Час назад миновали сельцо с церковью. Костандис сказал, это Дафнийский монастырь, отсюда до Афин десять верст. Он здесь никогда не бывал, но мать у него родом из этих мест.
Сам я тоже в Афинах не был. Наш полк зиму там простоял, оттуда ходили к Мисолонги, но не дошли, а я это время просидел под Навплионом. Фабье меня там оставил с десятком филэллинов. Дал нам поручение принимать волонтеров из Европы, обихаживать их, ставить на квартиры и, главное, следить, чтобы не подались на службу к Хлойдеку. Французы должны были встречать своих, немцы – своих, а я – каких-то полячишек. Они прислали Фабье письмо, что хотят под его флагом воевать за греческую свободу, но, видать, передумали. Народ ветреный. У нас в полку их ни одного нет, меня оставили за поляка. Как-никак мы с тобой в Киеве росли, по-польску знамы.
Кто-то впереди опять шептуна подпустил, вонькой запахло. Справа и слева гора, тесно, ветром не раздувает. Дело обычное, солдатское – хлеб дурен, да еще и пост Успенский. Гороха, бобов много едим. Я с моим желудком сильно этим мучаюсь.

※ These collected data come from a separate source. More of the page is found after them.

Lemma update_mappings_dev_ok d : dev_typed d -> status_sync d -> (forall r, r ∈ io_regions d -> region_mapped r) ->
  exists d', pci_update_mappings d = Ok d' /\ dev_ok d' /\ same_frame d d' /\ config d' = config d /\ irq_state d' = irq_state d /\ bus_master d' = bus_master d.
Proof.
  intros Ht Hs Hm. pose proof Ht as [T1 T2 T3 T4 T5]. destruct (pci_update_mappings_ok d T1 Hm) as (rs & E & Hsy & Hl & Hk). eexists. split; [exact E|].
  assert (Hmap : map (fun r => (r_size r, r_type r)) rs = map (fun r => (r_size r, r_type r)) (io_regions d)).
  { apply list_eq. intros i. rewrite !list_lookup_fmap. destruct (rs !! i) as [r'|] eqn:Ei.
    - destruct (Hk i r' Ei) as (r0 & -> & Hz & Hty & _). cbn. congruence.
    - apply lookup_ge_None in Ei. rewrite Hl in Ei. by rewrite (proj2 (lookup_ge_None _ _) Ei). }
  split; [|split; [|done]]; [|by unfold same_frame]. split_and!; [|done|done].
  split; [done|by destruct T2|cbn; congruence| |done]. intros i r Hi. destruct (Hk i r Hi) as (r0 & H0 & Hz & Hty & Ha). destruct (T4 i r0 H0) as [Hr Hra]. split; [|by apply Ha].
  unfold region_ok in *. by rewrite Hz, Hty.
Qed.

Lemma write_dev_ok dev addr val n c : dev_ok dev -> bytes_ok c -> (forall a, 0 <= a -> byte_at c a = written dev addr n val a) -> 0 <= addr ->
  exists dev', (if remaps addr (Z.of_nat n) then pci_update_mappings (put_config c dev) else Ok (put_config c dev)) = Ok dev' /\ dev_ok dev' /\ same_frame dev dev' /\
    config dev' = c /\ irq_state dev' = irq_state dev /\ bus_master dev' = bus_master dev.
Proof.
  intros (Ht & Hm & Hs) Hc Hb Ha. pose proof Ht as [T1 T2 T3 T4 T5].
  assert (Ht' : dev_typed (put_config c dev)) by (split; [done|by destruct T2|done|done|done]).
  assert (Hs' : status_sync (put_config c dev)).
  { unfold status_sync in *. cbn [config irq_state put_config]. rewrite Hb by (unfold PCI_STATUS; lia). destruct (mk_status _ T2). by rewrite written_ro. }
  destruct (remaps addr (Z.of_nat n)) eqn:Er.
  - destruct (update_mappings_dev_ok (put_config c dev) Ht' Hs') as (d' & E & H1 & H2 & H3 & H4 & H5); [by apply (mapped_of_sync dev)|]. exists d'. split_and!; done.
  - eexists. split; [done|]. split; [|done]. split_and!; [done| |done]. apply (maps_sync_same dev); try done. intros a Hbb. pose proof (bar_bytes_pos a Hbb) as [Hp _].
    cbn [config put_config]. rewrite Hb by lia. destruct (decide (addr <= a < addr + Z.of_nat n)) as [Hin|Hout]; [|by apply written_outside].
    pose proof (remaps_false _ _ _ Er Hin Hbb) as ->. destruct (mk_header _ T2). by apply written_ro.
Qed.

Светлеет, дорога вьется вкруг холма. Дальше – равнина. В той стороне, где Афины, небо розовеет. Видна гора, черная на розовом, лишь верхушка озарена. Знаю, это Гиметта.
Выходим на поле… Ох!
Вижу скалу Акрополя! Парфенон вижу!
Ербондер те пуп!
Шарль-Антуан Фабье. Дневник инсургента
Август 1826 г
Мы приближались к Афинам. На лошади я обогнал колонну и выехал на последний из окружавших город холмов. Впереди лежала розовая от восходящего солнца равнина. Над ней царили два ориентира – скала Акрополя и встающий из маквиса, как из морских волн, голый утес Ликабеттоса. Турецких войск не видно было до самого города.
Убедившись, что Кутахья нас не ждет, я вернулся к полку, как вдруг впереди послышались крики и ружейная пальба. Это могло означать одно – наш авангард наткнулся на засаду. Я скомандовал приготовиться к бою, а сам, чтобы узнать обстановку, опять поскакал в голову колонны и увидел, что никакой засады нет, горцы Караискакиса орут во всю глотку и палят в воздух. За два километра от города они решили ободрить засевших на Акрополе товарищей и показывали им, что помощь близка.
Через полчаса на нас обрушилась турецкая кавалерия. Люди Караискакиса рассеялись, чтобы потом собраться вновь, а ополченцы побежали толпой, как бараны. Две тысячи беглецов смяли и увлекли за собой моих людей, которых я начал выстраивать в каре. Пришлось пробираться в Элевсин горными тропами, где конница не могла нас преследовать. К счастью, до подхода сипахской пехоты успели погрузиться на корабли и отчалить.
По утрам первая мысль о том, что нельзя было позволять Караискакису идти в авангарде, но сожаление об этом заслоняется куда более мучительным воспоминанием – встает перед глазами зарубленный по моему приказу француз-артиллерист. Вижу его залитое слезами полудетское лицо. Бог мой, как он рыдал, как молил о пощаде! Я лукаво списываю свою жестокость на обычай войны, хотя знаю ее истинную причину.